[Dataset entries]
..............................
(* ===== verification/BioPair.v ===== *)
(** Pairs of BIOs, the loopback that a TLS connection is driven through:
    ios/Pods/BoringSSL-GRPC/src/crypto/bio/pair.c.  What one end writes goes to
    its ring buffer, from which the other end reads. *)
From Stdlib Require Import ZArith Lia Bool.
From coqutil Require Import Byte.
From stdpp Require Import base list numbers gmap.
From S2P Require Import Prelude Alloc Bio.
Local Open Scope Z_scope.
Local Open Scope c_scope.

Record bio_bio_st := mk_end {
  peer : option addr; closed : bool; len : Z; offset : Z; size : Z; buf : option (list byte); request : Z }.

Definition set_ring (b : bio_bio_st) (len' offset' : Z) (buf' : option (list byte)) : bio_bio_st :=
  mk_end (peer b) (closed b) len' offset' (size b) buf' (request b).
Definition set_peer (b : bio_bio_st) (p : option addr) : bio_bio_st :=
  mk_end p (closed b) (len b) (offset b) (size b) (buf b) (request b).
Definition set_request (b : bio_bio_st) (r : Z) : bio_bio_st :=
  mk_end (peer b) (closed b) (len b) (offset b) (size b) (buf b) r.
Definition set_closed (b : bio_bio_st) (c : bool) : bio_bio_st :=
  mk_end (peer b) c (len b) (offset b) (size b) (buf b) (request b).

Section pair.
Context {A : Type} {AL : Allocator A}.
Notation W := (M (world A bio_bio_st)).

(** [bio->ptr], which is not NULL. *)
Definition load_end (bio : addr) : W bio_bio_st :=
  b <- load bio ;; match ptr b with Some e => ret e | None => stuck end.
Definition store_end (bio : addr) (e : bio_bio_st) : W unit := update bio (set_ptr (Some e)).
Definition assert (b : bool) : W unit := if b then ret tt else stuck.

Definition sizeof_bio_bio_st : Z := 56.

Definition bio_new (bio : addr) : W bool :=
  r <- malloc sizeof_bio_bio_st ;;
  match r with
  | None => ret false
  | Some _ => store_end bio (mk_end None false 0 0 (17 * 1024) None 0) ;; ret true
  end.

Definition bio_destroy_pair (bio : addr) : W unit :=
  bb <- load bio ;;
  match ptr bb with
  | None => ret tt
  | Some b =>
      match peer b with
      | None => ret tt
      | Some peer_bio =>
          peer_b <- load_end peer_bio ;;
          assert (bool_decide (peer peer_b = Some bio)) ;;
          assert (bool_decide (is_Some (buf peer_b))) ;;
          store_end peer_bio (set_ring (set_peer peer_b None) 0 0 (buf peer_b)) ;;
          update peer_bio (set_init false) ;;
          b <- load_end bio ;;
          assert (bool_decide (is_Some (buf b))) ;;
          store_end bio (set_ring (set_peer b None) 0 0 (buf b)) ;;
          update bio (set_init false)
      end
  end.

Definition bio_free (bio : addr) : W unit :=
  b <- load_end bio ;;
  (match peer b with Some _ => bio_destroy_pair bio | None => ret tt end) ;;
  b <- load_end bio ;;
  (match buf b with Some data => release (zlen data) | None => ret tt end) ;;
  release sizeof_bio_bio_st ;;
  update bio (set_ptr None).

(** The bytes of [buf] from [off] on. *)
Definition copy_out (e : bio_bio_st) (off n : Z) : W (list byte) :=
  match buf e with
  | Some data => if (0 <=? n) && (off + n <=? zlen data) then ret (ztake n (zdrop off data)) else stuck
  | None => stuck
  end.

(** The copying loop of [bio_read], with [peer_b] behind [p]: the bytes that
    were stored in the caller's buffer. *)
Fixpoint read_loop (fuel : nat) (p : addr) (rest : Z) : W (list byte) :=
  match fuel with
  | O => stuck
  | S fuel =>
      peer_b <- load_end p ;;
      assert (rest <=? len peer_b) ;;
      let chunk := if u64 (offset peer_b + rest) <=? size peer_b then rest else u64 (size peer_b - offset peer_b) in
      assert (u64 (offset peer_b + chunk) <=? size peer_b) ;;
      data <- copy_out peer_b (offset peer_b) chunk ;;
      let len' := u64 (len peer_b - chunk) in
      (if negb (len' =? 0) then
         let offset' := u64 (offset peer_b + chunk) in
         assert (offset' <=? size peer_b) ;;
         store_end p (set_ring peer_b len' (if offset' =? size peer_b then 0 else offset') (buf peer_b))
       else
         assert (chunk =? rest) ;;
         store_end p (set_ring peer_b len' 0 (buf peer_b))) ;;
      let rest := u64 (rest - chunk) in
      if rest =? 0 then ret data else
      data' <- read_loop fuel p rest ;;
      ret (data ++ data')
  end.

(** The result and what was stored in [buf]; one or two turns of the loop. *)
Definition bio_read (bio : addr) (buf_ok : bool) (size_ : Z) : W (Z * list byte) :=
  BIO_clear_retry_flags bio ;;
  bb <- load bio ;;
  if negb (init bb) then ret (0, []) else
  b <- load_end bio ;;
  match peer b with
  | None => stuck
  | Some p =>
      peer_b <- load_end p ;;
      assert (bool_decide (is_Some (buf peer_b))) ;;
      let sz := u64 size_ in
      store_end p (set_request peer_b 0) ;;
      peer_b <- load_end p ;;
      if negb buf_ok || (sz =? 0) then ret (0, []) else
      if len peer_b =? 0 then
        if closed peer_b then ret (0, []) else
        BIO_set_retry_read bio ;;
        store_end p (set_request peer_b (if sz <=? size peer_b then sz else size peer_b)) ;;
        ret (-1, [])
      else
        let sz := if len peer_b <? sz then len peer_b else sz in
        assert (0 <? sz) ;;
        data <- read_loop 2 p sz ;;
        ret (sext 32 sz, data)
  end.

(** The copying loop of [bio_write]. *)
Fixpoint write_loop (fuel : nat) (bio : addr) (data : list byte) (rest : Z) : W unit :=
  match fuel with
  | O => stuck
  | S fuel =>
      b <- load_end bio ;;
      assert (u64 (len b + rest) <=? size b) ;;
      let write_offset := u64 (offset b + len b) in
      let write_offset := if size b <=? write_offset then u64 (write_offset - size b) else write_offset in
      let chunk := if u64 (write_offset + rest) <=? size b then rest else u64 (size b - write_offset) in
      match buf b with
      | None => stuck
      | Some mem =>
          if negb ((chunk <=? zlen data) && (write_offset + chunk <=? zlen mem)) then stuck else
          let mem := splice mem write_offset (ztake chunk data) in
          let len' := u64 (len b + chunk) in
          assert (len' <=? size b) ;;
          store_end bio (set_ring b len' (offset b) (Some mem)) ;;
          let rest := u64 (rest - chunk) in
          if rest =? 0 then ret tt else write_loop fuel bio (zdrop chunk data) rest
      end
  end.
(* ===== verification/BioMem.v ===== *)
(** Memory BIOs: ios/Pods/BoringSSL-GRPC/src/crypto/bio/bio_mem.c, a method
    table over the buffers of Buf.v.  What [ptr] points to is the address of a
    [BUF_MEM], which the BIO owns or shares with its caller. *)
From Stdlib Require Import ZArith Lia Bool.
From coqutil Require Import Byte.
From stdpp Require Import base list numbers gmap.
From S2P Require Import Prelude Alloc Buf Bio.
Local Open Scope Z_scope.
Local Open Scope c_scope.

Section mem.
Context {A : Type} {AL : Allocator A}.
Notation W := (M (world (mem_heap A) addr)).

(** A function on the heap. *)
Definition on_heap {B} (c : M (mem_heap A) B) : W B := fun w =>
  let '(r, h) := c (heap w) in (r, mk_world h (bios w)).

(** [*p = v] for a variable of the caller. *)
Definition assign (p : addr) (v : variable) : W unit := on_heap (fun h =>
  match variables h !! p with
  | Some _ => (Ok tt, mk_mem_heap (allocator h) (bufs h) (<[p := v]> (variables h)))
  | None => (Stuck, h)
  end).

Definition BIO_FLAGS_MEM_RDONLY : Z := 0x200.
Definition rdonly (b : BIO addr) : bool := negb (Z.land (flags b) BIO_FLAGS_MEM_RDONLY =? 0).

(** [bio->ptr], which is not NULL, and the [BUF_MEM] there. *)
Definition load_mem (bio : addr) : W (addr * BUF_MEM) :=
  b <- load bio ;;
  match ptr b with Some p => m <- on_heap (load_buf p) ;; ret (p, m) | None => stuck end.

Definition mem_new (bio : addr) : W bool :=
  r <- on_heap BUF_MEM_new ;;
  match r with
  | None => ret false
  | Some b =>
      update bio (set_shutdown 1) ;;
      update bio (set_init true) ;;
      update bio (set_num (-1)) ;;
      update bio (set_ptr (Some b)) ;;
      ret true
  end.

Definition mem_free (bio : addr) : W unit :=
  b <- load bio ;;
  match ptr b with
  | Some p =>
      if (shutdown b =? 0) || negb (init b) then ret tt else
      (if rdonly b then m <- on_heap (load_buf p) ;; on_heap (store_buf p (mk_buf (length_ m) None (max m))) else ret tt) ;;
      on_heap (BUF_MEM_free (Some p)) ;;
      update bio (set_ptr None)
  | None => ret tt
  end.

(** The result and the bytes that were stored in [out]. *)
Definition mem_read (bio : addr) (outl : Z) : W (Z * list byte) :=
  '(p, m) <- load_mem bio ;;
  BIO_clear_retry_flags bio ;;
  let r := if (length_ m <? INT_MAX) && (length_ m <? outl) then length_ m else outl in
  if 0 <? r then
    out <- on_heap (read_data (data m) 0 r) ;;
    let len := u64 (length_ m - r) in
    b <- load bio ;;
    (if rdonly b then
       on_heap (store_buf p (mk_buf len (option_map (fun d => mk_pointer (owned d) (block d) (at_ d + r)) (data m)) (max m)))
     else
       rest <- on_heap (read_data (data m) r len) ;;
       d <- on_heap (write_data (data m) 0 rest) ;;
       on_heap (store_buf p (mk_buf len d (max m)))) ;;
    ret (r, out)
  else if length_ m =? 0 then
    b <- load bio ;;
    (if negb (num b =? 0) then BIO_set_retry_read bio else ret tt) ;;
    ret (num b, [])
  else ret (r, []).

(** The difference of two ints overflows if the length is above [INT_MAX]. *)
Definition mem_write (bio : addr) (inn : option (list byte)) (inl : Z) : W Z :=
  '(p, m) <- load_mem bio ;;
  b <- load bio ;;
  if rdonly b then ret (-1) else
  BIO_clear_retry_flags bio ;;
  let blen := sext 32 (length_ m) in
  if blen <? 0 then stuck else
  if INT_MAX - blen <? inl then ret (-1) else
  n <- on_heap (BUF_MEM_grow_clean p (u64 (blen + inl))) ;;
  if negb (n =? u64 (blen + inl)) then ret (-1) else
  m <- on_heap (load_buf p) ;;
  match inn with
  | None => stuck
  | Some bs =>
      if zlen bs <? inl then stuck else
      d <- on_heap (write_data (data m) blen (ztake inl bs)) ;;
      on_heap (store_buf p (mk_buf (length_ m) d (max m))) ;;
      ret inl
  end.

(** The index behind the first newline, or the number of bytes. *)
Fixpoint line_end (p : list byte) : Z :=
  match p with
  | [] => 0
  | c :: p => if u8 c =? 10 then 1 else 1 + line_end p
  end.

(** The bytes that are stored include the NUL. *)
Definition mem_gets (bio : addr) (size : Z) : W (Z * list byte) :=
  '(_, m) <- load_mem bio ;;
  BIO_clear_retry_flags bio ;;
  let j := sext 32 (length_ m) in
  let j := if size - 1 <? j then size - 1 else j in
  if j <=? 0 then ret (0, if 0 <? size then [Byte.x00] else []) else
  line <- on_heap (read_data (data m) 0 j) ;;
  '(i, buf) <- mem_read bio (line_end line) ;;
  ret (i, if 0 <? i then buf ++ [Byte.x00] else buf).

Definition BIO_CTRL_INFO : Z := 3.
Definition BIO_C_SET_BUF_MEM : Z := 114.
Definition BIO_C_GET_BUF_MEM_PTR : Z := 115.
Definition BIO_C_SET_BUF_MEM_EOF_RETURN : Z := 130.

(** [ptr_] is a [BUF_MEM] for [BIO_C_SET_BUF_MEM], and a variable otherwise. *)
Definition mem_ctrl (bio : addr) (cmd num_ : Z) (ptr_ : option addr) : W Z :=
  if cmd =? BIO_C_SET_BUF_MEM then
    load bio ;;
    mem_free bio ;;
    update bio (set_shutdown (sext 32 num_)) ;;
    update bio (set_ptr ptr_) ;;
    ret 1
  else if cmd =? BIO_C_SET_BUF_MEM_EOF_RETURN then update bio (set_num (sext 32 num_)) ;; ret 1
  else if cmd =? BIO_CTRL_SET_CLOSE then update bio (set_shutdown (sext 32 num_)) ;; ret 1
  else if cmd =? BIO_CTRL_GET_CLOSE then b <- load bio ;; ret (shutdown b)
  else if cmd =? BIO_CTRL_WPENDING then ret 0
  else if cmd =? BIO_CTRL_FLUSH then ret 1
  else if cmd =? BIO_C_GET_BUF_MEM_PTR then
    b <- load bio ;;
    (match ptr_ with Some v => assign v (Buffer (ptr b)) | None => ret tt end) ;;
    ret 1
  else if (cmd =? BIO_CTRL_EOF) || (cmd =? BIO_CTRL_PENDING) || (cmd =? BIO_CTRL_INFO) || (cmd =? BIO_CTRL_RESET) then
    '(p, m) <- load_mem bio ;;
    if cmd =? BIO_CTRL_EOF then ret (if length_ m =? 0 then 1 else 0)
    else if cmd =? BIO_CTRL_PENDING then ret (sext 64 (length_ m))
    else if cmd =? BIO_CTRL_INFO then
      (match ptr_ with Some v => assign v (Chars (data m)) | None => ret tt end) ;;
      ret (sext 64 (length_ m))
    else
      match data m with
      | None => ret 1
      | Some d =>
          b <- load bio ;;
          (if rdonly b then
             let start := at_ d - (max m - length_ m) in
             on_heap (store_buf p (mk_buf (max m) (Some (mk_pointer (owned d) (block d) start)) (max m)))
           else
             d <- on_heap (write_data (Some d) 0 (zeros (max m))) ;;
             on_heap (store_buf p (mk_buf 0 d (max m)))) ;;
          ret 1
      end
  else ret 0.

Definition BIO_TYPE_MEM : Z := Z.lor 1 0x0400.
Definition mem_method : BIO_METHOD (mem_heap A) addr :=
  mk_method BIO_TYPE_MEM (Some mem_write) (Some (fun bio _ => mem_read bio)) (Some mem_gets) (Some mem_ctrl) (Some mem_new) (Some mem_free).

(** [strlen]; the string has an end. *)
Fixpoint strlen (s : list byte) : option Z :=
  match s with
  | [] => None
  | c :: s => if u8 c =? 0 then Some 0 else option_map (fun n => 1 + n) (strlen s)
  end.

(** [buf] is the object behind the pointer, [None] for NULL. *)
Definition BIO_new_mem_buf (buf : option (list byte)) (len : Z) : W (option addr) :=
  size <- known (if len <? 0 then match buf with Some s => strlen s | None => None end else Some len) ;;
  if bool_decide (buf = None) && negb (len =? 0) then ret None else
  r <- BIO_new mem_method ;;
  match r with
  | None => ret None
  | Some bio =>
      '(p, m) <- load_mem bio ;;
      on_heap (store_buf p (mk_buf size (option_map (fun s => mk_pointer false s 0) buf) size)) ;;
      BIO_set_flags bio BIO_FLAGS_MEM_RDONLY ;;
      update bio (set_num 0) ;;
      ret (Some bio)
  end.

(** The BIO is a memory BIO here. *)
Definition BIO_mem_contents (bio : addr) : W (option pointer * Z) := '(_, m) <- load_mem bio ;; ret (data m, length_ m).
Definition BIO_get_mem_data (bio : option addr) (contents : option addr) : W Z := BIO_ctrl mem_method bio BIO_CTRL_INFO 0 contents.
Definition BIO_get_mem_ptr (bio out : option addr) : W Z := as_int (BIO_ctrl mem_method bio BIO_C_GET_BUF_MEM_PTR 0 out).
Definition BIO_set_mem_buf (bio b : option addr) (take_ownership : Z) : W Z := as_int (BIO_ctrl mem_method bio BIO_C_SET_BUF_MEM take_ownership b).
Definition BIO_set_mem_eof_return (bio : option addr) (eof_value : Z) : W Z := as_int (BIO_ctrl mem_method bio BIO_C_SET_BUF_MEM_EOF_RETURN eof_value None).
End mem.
..............................
Please go through the data above and copy each line containing the word "variables".

### [Completed exercise]
  match variables h !! p with
  | Some _ => (Ok tt, mk_mem_heap (allocator h) (bufs h) (<[p := v]> (variables h)))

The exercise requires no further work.